I want it to start automatically whenever the system boots, supposing the USB dongle is plugged in. How should I do this?
Attempts so far:
systemd: I created a systemd service with conditions After: remote-fs.target and After:syslog.target , but (it seems) the USB dongle is not ready at that point and the startup of the daemon fails.
Are there other systemd targets or services to condition to, so that the daemon is started only when the udev has finished installing devices and the network is ready?
udev: I created a udev rule like
KERNEL=="ttyUSB?", RUN+="/path/to/daemon.sh"
which executes successfully. But the daemon (which is started as a background process with a "&" within that script) seems not to execute. Also it seems to be frowned upon, to fork long running processes from udev rules.
What is the correct way to do it?
Create a udev rule like
# cat /etc/udev/rules.d/95-serialdaemon.rules
KERNEL=="ttyUSB0", TAG+="systemd", ENV{SYSTEMD_WANTS}="serialdaemon.service"

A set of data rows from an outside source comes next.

(** Identifier synthesis in [map_embeddings]. *)
Lemma map_embeddings_ids emb l a ds ls refs recs sample :
  nd_size emb <> 0 ->
  default DEFAULT (e_id_field a) = DEFAULT ->
  ls !! l = Some refs -> points_to ds refs recs ->
  head recs = Some sample -> sample !! DEFAULT = None ->
  let run := map_embeddings DEFAULT b64int w emb (Some l) a (start ds ls) in
  (forall emb' rs out, In (EvCall (add_embeddings emb' rs) out) (st_trace run.2) ->
     rs = with_ids b64int DEFAULT 0 recs) /\
  exists refs', st_lists run.2 !! l = Some refs' /\
    points_to (st_dicts run.2) refs' (with_ids b64int DEFAULT 0 recs).
Proof.
  intros Hsize Hidf Hl Hrecs Hhead Hmiss run.
  destruct run as [r st'] eqn:Hrun. subst run. simpl.
  apply map_embeddings_run in Hrun as (Hrun & _ & Hheap).
  pose proof (prepare_data_assigns emb ds ls [] l refs recs sample Hl Hrecs Hhead Hmiss)
    as Hprep.
  rewrite <- Hidf in Hprep at 2. fold (start ds ls) in Hprep.
  pose proof (Forall2_length _ _ _ Hrecs) as Hlen.
  assert (points_to (ds ++ with_ids b64int DEFAULT 0 recs) (seq (length ds) (length refs))
            (with_ids b64int DEFAULT 0 recs)) as Hfresh.
  { rewrite Hlen, <- (with_ids_length DEFAULT 0 recs). apply points_to_fresh. }
  assert (forall rs, prepared_content DEFAULT b64int emb (Some l) a ds ls rs ->
                     rs = with_ids b64int DEFAULT 0 recs) as Hcontent.
  { intros rs Hrs. destruct (Hrs _ _ _ Hprep) as (refs' & Hrefs' & Hpt). simpl in *.
    rewrite list_lookup_insert_eq in Hrefs' by (by eapply lookup_lt_Some).
    injection Hrefs' as <-. by eapply points_to_inj. }
  split.
  - intros emb' rs out Hin.
    apply embeddings_run_phases in Hrun as Hph.
    destruct Hrun as [e|added e|added p e|added p n back e' Hback
                      |added p n rs0 e back e' Hrs Hback|added p n rs0 post r Hrs Hpost].
    1-3: split_flags; close_in Hin.
    + apply in_app_iff in Hin as [Hin|Hin].
      * by apply (prelude_calls _ _ _ (embeddings_prelude_of DEFAULT w a p added n)) in Hin as [? _].
      * by apply (rollback_shape_calls _ _ _ _ _ _ _ Hback) in Hin.
    + apply in_app_iff in Hin as [Hin|[Hin|Hin]].
      * by apply (prelude_calls _ _ _ (embeddings_prelude_of DEFAULT w a p added n)) in Hin as [? _].
      * injection Hin as <- <- <-. by apply Hcontent.
      * by apply (rollback_shape_calls _ _ _ _ _ _ _ Hback) in Hin.
    + apply in_app_iff in Hin as [Hin|[Hin|[Hin|Hin]]]; [| |done|].
      * by apply (prelude_calls _ _ _ (embeddings_prelude_of DEFAULT w a p added n)) in Hin as [? _].
      * injection Hin as <- <- <-. by apply Hcontent.
      * apply (post_shape_calls _ _ _ _ _ _ _ Hpost) in Hin as [?|[?|?]]; done.
  - destruct (Hheap Hsize _ _ _ Hprep) as [-> ->]. simpl.
    exists (seq (length ds) (length refs)). split; [|done].
    apply list_lookup_insert_eq. by eapply lookup_lt_Some.
Qed.
(** * pong-maybe: the neural paddle controller and the physics step

    A shallow embedding of [src/js/ai.js] (class [AIController]) and of the
    physics core of [src/audio-system.js] ([Vector2D], [PhysicsBody],
    [CollisionSystem]), with the properties the specification states about
    them.

    JavaScript numbers are modelled by [num]: the real numbers with exact
    arithmetic, extended with the IEEE values [+Infinity], [-Infinity] and
    [NaN], so that a division by zero, [Math.max()] of nothing and a read
    past the end of an array keep the meaning they have in the source.
    Rounding and overflow of doubles are outside the model, and so is the
    sign of zero: every zero is [+0].  Where a property needs a sum or a
    product to stay finite, or a loop to reach its end, it is stated for
    numbers of moderate size ([JS.moderate]), on which the doubles of the
    source differ from the model by rounding only.

    A method that mutates its object is a function from the object before
    the call to the object after it.  An [async] method is modelled by the
    value its promise resolves to. *)

From Stdlib Require Import Reals Lra Lia List Bool ZArith.
Import ListNotations.

Open Scope R_scope.

(** ** JavaScript numbers *)

Module JS.

Inductive num : Type :=
| Fin (r : R)
| PInf
| NInf
| NaN.

Definition Rltb (a b : R) : bool := if Rlt_dec a b then true else false.
Definition Reqb (a b : R) : bool := if Req_dec_T a b then true else false.

(** The infinity whose sign is that of [r] ([r] is not zero where used). *)
Definition infOfSign (r : R) : num := if Rltb 0 r then PInf else NInf.

Definition neg (a : num) : num :=
  match a with
  | Fin r => Fin (- r)
  | PInf => NInf
  | NInf => PInf
  | NaN => NaN
  end.

Definition add (a b : num) : num :=
  match a, b with
  | NaN, _ | _, NaN => NaN
  | Fin x, Fin y => Fin (x + y)
  | PInf, NInf | NInf, PInf => NaN
  | PInf, _ | _, PInf => PInf
  | NInf, _ | _, NInf => NInf
  end.

Definition sub (a b : num) : num := add a (neg b).

Definition mul (a b : num) : num :=
  match a, b with
  | NaN, _ | _, NaN => NaN
  | Fin x, Fin y => Fin (x * y)
  | Fin x, PInf | PInf, Fin x => if Reqb x 0 then NaN else infOfSign x
  | Fin x, NInf | NInf, Fin x => if Reqb x 0 then NaN else infOfSign (- x)
  | PInf, PInf | NInf, NInf => PInf
  | PInf, NInf | NInf, PInf => NInf
  end.

(** [a / b]; a finite non-zero number over zero is an infinity, [0 / 0] is
    [NaN]. *)
Definition div (a b : num) : num :=
  match a, b with
  | NaN, _ | _, NaN => NaN
  | Fin x, Fin y =>
      if Reqb y 0 then (if Reqb x 0 then NaN else infOfSign x)
      else Fin (x / y)
  | Fin _, PInf | Fin _, NInf => Fin 0
  | PInf, Fin y => if Rltb y 0 then NInf else PInf
  | NInf, Fin y => if Rltb y 0 then PInf else NInf
  | PInf, PInf | PInf, NInf | NInf, PInf | NInf, NInf => NaN
  end.

(** [a < b]; every comparison with [NaN] is false. *)
Definition lt (a b : num) : bool :=
  match a, b with
  | NaN, _ | _, NaN => false
  | Fin x, Fin y => Rltb x y
  | NInf, Fin _ | NInf, PInf | Fin _, PInf => true
  | _, _ => false
  end.

Definition gt (a b : num) : bool := lt b a.
(** Where the rows of one record sit in the frame of a batch. *)
Lemma record_in_frame pre post record rows_pre rows_post rows_rec :
  processed_records pre = Ret rows_pre ->
  processed_records post = Ret rows_post ->
  expand_record record = Ret rows_rec ->
  exists all_int before after,
    columns (process_data lib (pre ++ record :: post)) = row_keys /\
    values (process_data lib (pre ++ record :: post))
    = before
      ++ map (finished_row lib (kinds (rows_pre ++ rows_rec ++ rows_post)) all_int)
           (kept rows_rec)
      ++ after /\
    List.length before = List.length (values (process_data lib pre)) /\
    List.length after = List.length (values (process_data lib post)).
Proof.
  intros Hpre Hpost Hrec.
  assert (Hcons : processed_records (record :: post) = Ret (rows_rec ++ rows_post))
    by (simpl; now rewrite Hrec, Hpost).
  pose proof (processed_records_app _ _ _ _ Hpre Hcons) as Hall.
  rewrite (process_data_frame _ _ (fun E => app_cons_not_nil _ _ _ (eq_sym E)) Hall).
  destruct (clean_frame (rows_pre ++ rows_rec ++ rows_post)) as [b ->].
  - apply expand_record_nonempty in Hrec. intros E.
    apply app_eq_nil in E. destruct E as [_ E].
    apply app_eq_nil in E. tauto.
  - exact (processed_records_keyed _ _ Hall).
  - exists b. unfold kept. rewrite !filter_app, !map_app.
    do 2 eexists. split; [reflexivity|]. split; [reflexivity|].
    rewrite !length_map, !(process_data_length _ _ Hpre), !(process_data_length _ _ Hpost).
    split; reflexivity.
Qed.

(** The cells of a finished row. *)
Lemma finished_cell K all_int r c :
  In c row_keys -> c <> "viewTime" ->
  cell_at row_keys (finished_row lib K all_int r) c
  = Some (clean_cell (make_cell lib (K c) (dict_get c r))).
Proof.
  intros Hin Hne. simpl in Hin.
  repeat (destruct Hin as [<-|Hin]; [try reflexivity; congruence|]).
  destruct Hin.
Qed.

Lemma finished_view_time K all_int r :
  cell_at row_keys (finished_row lib K all_int r) "viewTime"
  = Some (to_numeric_cell lib all_int
            (clean_cell (make_cell lib (K "viewTime") (dict_get "viewTime" r)))).
Proof. reflexivity. Qed.

Lemma clean_cell_string K s :
  @clean_cell lib (make_cell lib K (Some (JStr s))) = Obj (JStr (clean_string s)).
Proof.
  assert (E : make_cell lib K (Some (JStr s)) = Obj (JStr s)) by now destruct K.
  rewrite E. unfold clean_cell, clean_string. cbn [replace_null].
  destruct (String.eqb s "null" || String.eqb s "None").
  - reflexivity.
  - cbn [astype_str_strip py_str replace_nan].
    destruct (String.eqb (strip s) "nan"); reflexivity.
Qed.

Lemma clean_cell_null K :
  K <> KFloat ->
  @clean_cell lib (make_cell lib K (Some JNull)) = Obj (JStr "").
Proof. destruct K; intros H; try reflexivity. congruence. Qed.

(** A column that holds a string has dtype [object]. *)
Lemma infer_string vs s : In (Some (JStr s)) vs -> infer vs = KObject.
Proof.
  intros Hin. unfold infer.
  assert (H1 : forallb is_int vs = false).
  { apply not_true_is_false. intros H. rewrite forallb_forall in H.
    now apply H in Hin. }
  assert (H2 : forallb is_bool vs = false).
  { apply not_true_is_false. intros H. rewrite forallb_forall in H.
    now apply H in Hin. }
  assert (H3 : forallb (fun v => is_int v || raw_na v) vs = false).
  { apply not_true_is_false. intros H. rewrite forallb_forall in H.
    now apply H in Hin. }
  now rewrite H1, H2, H3.
Qed.

Lemma kinds_string rows r c s :
  In r rows -> dict_get c r = Some (JStr s) -> kinds rows c = KObject.
Proof.
  intros Hin Hc. unfold kinds. apply (infer_string _ s).
  rewrite <- Hc. now apply in_map.
Qed.

Lemma not_blank r c s :
  In c row_keys -> dict_get c r = Some (JStr s) -> blank r = false.
Proof.
  intros Hin Hc. unfold blank. apply not_true_is_false. intros H.
  rewrite forallb_forall in H. apply H in Hin. now rewrite Hc in Hin.
Qed.

End Frame.

End FrameFacts.

(** ** The rows of one record in the frame *)

Module FlatRows.
Import DataProcessor Tables Shapes Pandas Frames Flattener FrameFacts.

Lemma enumerate_rows_kept info ids :
  forall i,
    kept (enumerate_rows info i (map JStr ids)) = enumerate_rows info i (map JStr ids).
Proof.
  induction ids as [|id ids IH]; intros i; [reflexivity|].
  cbn [map enumerate_rows]. unfold kept in *. cbn [filter].
  rewrite (not_blank _ "demoUuids" id).
  - cbn [negb]. now rewrite IH.
  - simpl. tauto.
  - destruct (Nat.eqb i 0); apply dict_get_set_same.
Qed.

Lemma nth_error_mapped {A B} (f : A -> B) l i y :
  nth_error (map f l) i = Some y ->
  exists x, nth_error l i = Some x /\ y = f x.
Proof.
  revert i. induction l as [|a l IH]; intros [|i] H; simpl in H; try discriminate.
  - injection H as <-. now exists a.
  - now apply IH.
Qed.

(** C3 (as stated, refuted): a record with two session ids and no
    [senddemoUuid], and a record whose [senddemoUuid] is the word null:
    in both frames the first row has the empty string under
    [senddemoUuid]. *)
Lemma first_row_empty_in_frame :
  (exists f1 f2,
     values (process_data integers
               [ JObj [ ("demoUuids", JArr [ JStr "d1"; JStr "d2" ]) ] ])
     = [f1; f2] /\
     cell_at row_keys f1 "senddemoUuid" = Some (Obj (JStr "")) /\
     cell_at row_keys f2 "senddemoUuid" = Some (Obj (JStr ""))) /\
  (exists f1,
     values (process_data integers
               [ JObj [ ("senddemoUuid", JStr "null");
                        ("demoUuids", JArr [ JStr "d1" ]) ] ])
     = [f1] /\
     cell_at row_keys f1 "senddemoUuid" = Some (Obj (JStr ""))).
Proof.
  split.
  - do 2 eexists. split; [reflexivity|]. split; reflexivity.
  - eexists. split; reflexivity.
Qed.

(** C3 (as amended): in a batch none of whose records raises, a record
    whose [demoUuids] is a non-empty list of N string ids and whose
    [senddemoUuid] is a string or absent gives exactly N rows of the frame
    that [process_data] returns, between the rows of the records before it
    and those of the records after it and in the order of the ids. Row i
    holds the i-th id as the cleaning pass leaves it (the words null and
    None become empty, whitespace around goes, nan becomes empty). The first
    row holds the record's [senddemoUuid] as cleaned (empty when absent),
    every row with index > 0 the empty string; so [senddemoUuid] is
    non-empty on exactly the first row whenever the record's cleaned
    [senddemoUuid] is not empty. *)
Theorem sessions_become_rows lib pre post fields ids send :
  (exists rows, processed_records pre = Ret rows) ->
  (exists rows, processed_records post = Ret rows) ->
  opportunity_ok fields ->
  dict_get "demoUuids" fields = Some (JArr (map JStr ids)) -> ids <> [] ->
  field_or "senddemoUuid" (JStr "") fields = JStr send ->
  exists before mine after,
    values (process_data lib (pre ++ JObj fields :: post)) = before ++ mine ++ after /\
    List.length before = List.length (values (process_data lib pre)) /\
    List.length after = List.length (values (process_data lib post)) /\
    List.length mine = List.length ids /\
    map (fun f => cell_at row_keys f "demoUuids") mine
    = map (fun id => Some (Obj (JStr (clean_string id)))) ids /\
    forall i f,
      nth_error mine i = Some f ->
      cell_at row_keys f "senddemoUuid"
      = Some (Obj (JStr (if Nat.eqb i 0 then clean_string send else ""))).
Proof.
  intros [rows_pre Hpre] [rows_post Hpost] Hopp Hids Hne Hsend.
  destruct (expand_record_obj fields Hopp) as (o & _ & E).
  assert (F : field_or "demoUuids" (JArr []) fields = JArr (map JStr ids))
    by (unfold field_or; now rewrite Hids).
  rewrite F in E.
  assert (T : truthy (JArr (map JStr ids)) = true)
    by (destruct ids; [congruence|reflexivity]).
  rewrite T in E. cbn [py_iter bind] in E.
  destruct (record_in_frame lib pre post _ _ _ _ Hpre Hpost E)
    as (b & before & after & _ & Hv & Hb & Ha).
  rewrite enumerate_rows_kept in Hv.
  set (K := kinds _) in Hv.
  exists before, (map (finished_row lib K b)
                    (enumerate_rows (base_info fields o) 0 (map JStr ids))), after.
  split; [exact Hv|]. split; [exact Hb|]. split; [exact Ha|]. split; [|split].
  - now rewrite length_map, enumerate_rows_length, length_map.
  - rewrite map_map.
    rewrite (map_ext _ (fun r => Some (clean_cell
                                         (make_cell lib (K "demoUuids")
                                            (dict_get "demoUuids" r))))).
    2:{ intros r. apply finished_cell; [simpl; tauto|discriminate]. }
    rewrite <- (map_map (dict_get "demoUuids")
                  (fun v => Some (clean_cell (make_cell lib (K "demoUuids") v)))).
    rewrite enumerate_rows_ids, !map_map.
    apply map_ext. intros id. now rewrite clean_cell_string.
  - intros i f Hf. apply nth_error_mapped in Hf. destruct Hf as (r & Hr & ->).
    rewrite finished_cell by (simpl; tauto || discriminate).
    apply enumerate_rows_senddemoUuid in Hr. rewrite Hr. cbn [Nat.add].
    destruct (Nat.eqb i 0).
    + cbn [base_info dict_get String.eqb Ascii.eqb Bool.eqb]. rewrite Hsend.
      now rewrite clean_cell_string.
    + now rewrite clean_cell_string.
Qed.

Lemma sessions_become_rows_witness :
  exists before mine after,
    values (process_data integers
              ([ JObj [ ("demoUuid", JStr "d0") ] ]
               ++ JObj scenario_record :: [ JObj [ ("demoUuid", JStr "d9") ] ]))
    = before ++ mine ++ after /\
    List.length before
    = List.length (values (process_data integers [ JObj [ ("demoUuid", JStr "d0") ] ])) /\
    List.length after
    = List.length (values (process_data integers [ JObj [ ("demoUuid", JStr "d9") ] ])) /\
    List.length mine = List.length [ "d1"; "d2" ] /\
    map (fun f => cell_at row_keys f "demoUuids") mine
    = map (fun id => Some (@Obj integers (JStr (clean_string id)))) [ "d1"; "d2" ] /\
    forall i f,
      nth_error mine i = Some f ->
      cell_at row_keys f "senddemoUuid"
      = Some (Obj (JStr (if Nat.eqb i 0 then clean_string "A1" else ""))).
Proof.
  refine (sessions_become_rows integers [ JObj [ ("demoUuid", JStr "d0") ] ]
            [ JObj [ ("demoUuid", JStr "d9") ] ] scenario_record
            [ "d1"; "d2" ] "A1" _ _ _ _ _ _).
  - eexists. reflexivity.
  - eexists. reflexivity.
  - right. eexists. reflexivity.
  - reflexivity.
  - discriminate.
  - reflexivity.
Defined.

(** C4 (as stated, refuted): a record whose fields are all null (it has no
    [demoUuids]) leaves no row in the frame, and a record whose [demoUuid]
    is the word null gets the empty string as its session id. *)
Lemma null_record_leaves_no_row :
  raw_record null_record /\
  dict_get "demoUuids" null_record = None /\
  values (process_data integers [ JObj null_record ]) = [] /\
  exists f,
    values (process_data integers [ JObj [ ("demoUuid", JStr "null") ] ]) = [f] /\
    cell_at row_keys f "demoUuids" = Some (Obj (JStr "")).
Proof.
  split; [split; [right; eexists; reflexivity|left; reflexivity]|].
  split; [reflexivity|]. split; [reflexivity|].
  eexists. split; reflexivity.
Qed.

(** C4 (as amended): in a batch none of whose records raises, a record
    whose [demoUuids] is empty or absent and whose fallback [demoUuid] is a
    string (possibly empty) or absent gives exactly one row of the frame
    that [process_data] returns, between the rows of the records before it
    and those of the records after it; its session id is the [demoUuid] as
    the cleaning pass leaves it (the words null and None become empty,
    whitespace around goes, nan becomes empty). Every RawRecord gives one
    row of the frame for each of its rows that holds a value other than
    null, hence at least one unless all its values are null: such a row is
    dropped. *)
Theorem fallback_row_in_frame lib pre post fields :
  (exists rows, processed_records pre = Ret rows) ->
  (exists rows, processed_records post = Ret rows) ->
  raw_record fields ->
  (forall d,
     dict_get "demoUuids" fields = None \/
     dict_get "demoUuids" fields = Some (JArr []) ->
     field_or "demoUuid" (JStr "") fields = JStr d ->
     exists before f after,
       values (process_data lib (pre ++ JObj fields :: post))
       = before ++ [f] ++ after /\
       List.length before = List.length (values (process_data lib pre)) /\
       List.length after = List.length (values (process_data lib post)) /\
       cell_at row_keys f "demoUuids" = Some (Obj (JStr (clean_string d)))) /\
  exists rows before mine after,
    expand_record (JObj fields) = Ret rows /\
    values (process_data lib (pre ++ JObj fields :: post)) = before ++ mine ++ after /\
    List.length before = List.length (values (process_data lib pre)) /\
    List.length after = List.length (values (process_data lib post)) /\
    List.length mine = List.length (kept rows) /\
    ((exists r, In r rows /\ blank r = false) -> 1 <= List.length mine).
Proof.
  intros [rows_pre Hpre] [rows_post Hpost] Hraw.
  destruct (Flattener.fallback_row fields (proj1 Hraw)) as [Hone Hsome].
  split.
  - intros d Hno Hd.
    destruct (Hone Hno) as (r & Er & Hr). rewrite Hd in Hr.
    destruct (record_in_frame lib pre post _ _ _ _ Hpre Hpost Er)
      as (b & before & after & _ & Hv & Hb & Ha).
    assert (Hk : kept [r] = [r]).
    { unfold kept. cbn [filter].
      rewrite (not_blank r "demoUuids" d); [reflexivity|simpl; tauto|exact Hr]. }
    rewrite Hk in Hv. cbn [map] in Hv.
    do 3 eexists. split; [exact Hv|]. split; [exact Hb|]. split; [exact Ha|].
    rewrite finished_cell by (simpl; tauto || discriminate).
    now rewrite Hr, clean_cell_string.
  - destruct (Hsome Hraw) as (rows & Er & _).
    destruct (record_in_frame lib pre post _ _ _ _ Hpre Hpost Er)
      as (b & before & after & _ & Hv & Hb & Ha).
    exists rows. do 3 eexists. split; [exact Er|]. split; [exact Hv|].
    split; [exact Hb|]. split; [exact Ha|]. split; [apply length_map|].
    intros (r & Hin & Hr). rewrite length_map.
    assert (Hk : In r (kept rows))
      by (unfold kept; apply filter_In; split; [exact Hin|now rewrite Hr]).
    destruct (kept rows); [destruct Hk|simpl; lia].
Qed.
(** * CachyDB storage engine: collections, indexes, queries, binary file, WAL

    A shallow embedding of [pkg/db] (Go) and the properties of its
    specification.  Go maps are [gmap]s; a [range] loop over a Go map visits
    the entries in an unspecified order, so every loop whose outcome can
    depend on that order takes the visiting order as an explicit list
    ([visits]).  Pointers to documents and indexes held in the collection
    maps are modelled by the map entry itself: a mutation through the
    pointer is a write to the entry. *)

From Stdlib Require Import ZArith String Ascii List Lia.
From stdpp Require Import gmap strings list fin_maps pretty.

Open Scope string_scope.
Open Scope Z_scope.

(** ** Dynamic values ([any]) *)

(** The values a document field or a filter operand can hold.  A [VObj] is a
    [map[string]any] listed in ascending key order, which is the order in
    which [fmt] prints it.  [VInt] is a value of one of Go's integer types,
    which [%v] prints in decimal.  A [float64] is not among the values
    modelled: [%v] prints it in the shortest [%g] form, with an exponent
    from 1e+06 on, and every number decoded from JSON is one. *)
#[warnings="-register-all"]
Inductive Value : Type :=
  | VNil : Value
  | VBool : bool -> Value
  | VInt : Z -> Value
  | VStr : string -> Value
  | VArr : list Value -> Value
  | VObj : list (string * Value) -> Value.

Fixpoint join_sp (l : list string) : string :=
  match l with
  | [] => ""
  | [s] => s
  | s :: rest => s ++ " " ++ join_sp rest
  end.

(** [fmt.Sprintf("%v", v)] *)
Fixpoint Sprintf_v (v : Value) : string :=
  match v with
  | VNil => "<nil>"
  | VBool b => if b then "true" else "false"
  | VInt z => pretty z
  | VStr s => s
  | VArr l => "[" ++ join_sp (List.map Sprintf_v l) ++ "]"
  | VObj l =>
      "map[" ++ join_sp (List.map (fun kv => fst kv ++ ":" ++ Sprintf_v (snd kv)) l) ++ "]"
  end.

(** [strings.Compare]: -1, 0 or +1 by byte-wise lexicographic order. *)
Definition strings_Compare (a b : string) : Z :=
  match String.compare a b with
  | Lt => -1
  | Eq => 0
  | Gt => 1
  end.

(** ** Documents, schemas, indexes, collections *)

Record Document : Type := mkDocument {
  ID : string;
  Data : gmap string Value
}.

(** Modelled from the spec: [Document.GetValue], whose file is absent from
    the sources.  The reserved field [_id] reads the document id (the
    automatic [_id] index is built through it and covers every document);
    any other field is looked up in [Data]. *)
Definition GetValue (d : Document) (field : string) : option Value :=
  if decide (field = "_id") then Some (VStr (ID d)) else Data d !! field.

Create a systemd service like
# cat /lib/systemd/system/serialdaemon.service
[Unit]
Description=USB serial to socket bridge
After=remote-fs.target
After=syslog.target
[Service]
ExecStart=/mnt/serialdaemon.sh
Create the executable file
# cat /mnt/serialdaemon.sh
#!/bin/sh
date +%F-%T >> /var/log/serialdaemon.log
/usr/local/serialdaemon/serialdaemon -serial /dev/ttyUSB0 -port 15789 -baud 38400 >> /var/log/serialdaemon.log 2>&1
date +%F-%T >> /var/log/serialdaemon.log
Since the link in my further comment seems to solve this problem, here is the solution for using udev for starting a daemon when a certain usb device is plugged in:
Proper(-ish) way to start long-running systemd service on udev event (device hotplug)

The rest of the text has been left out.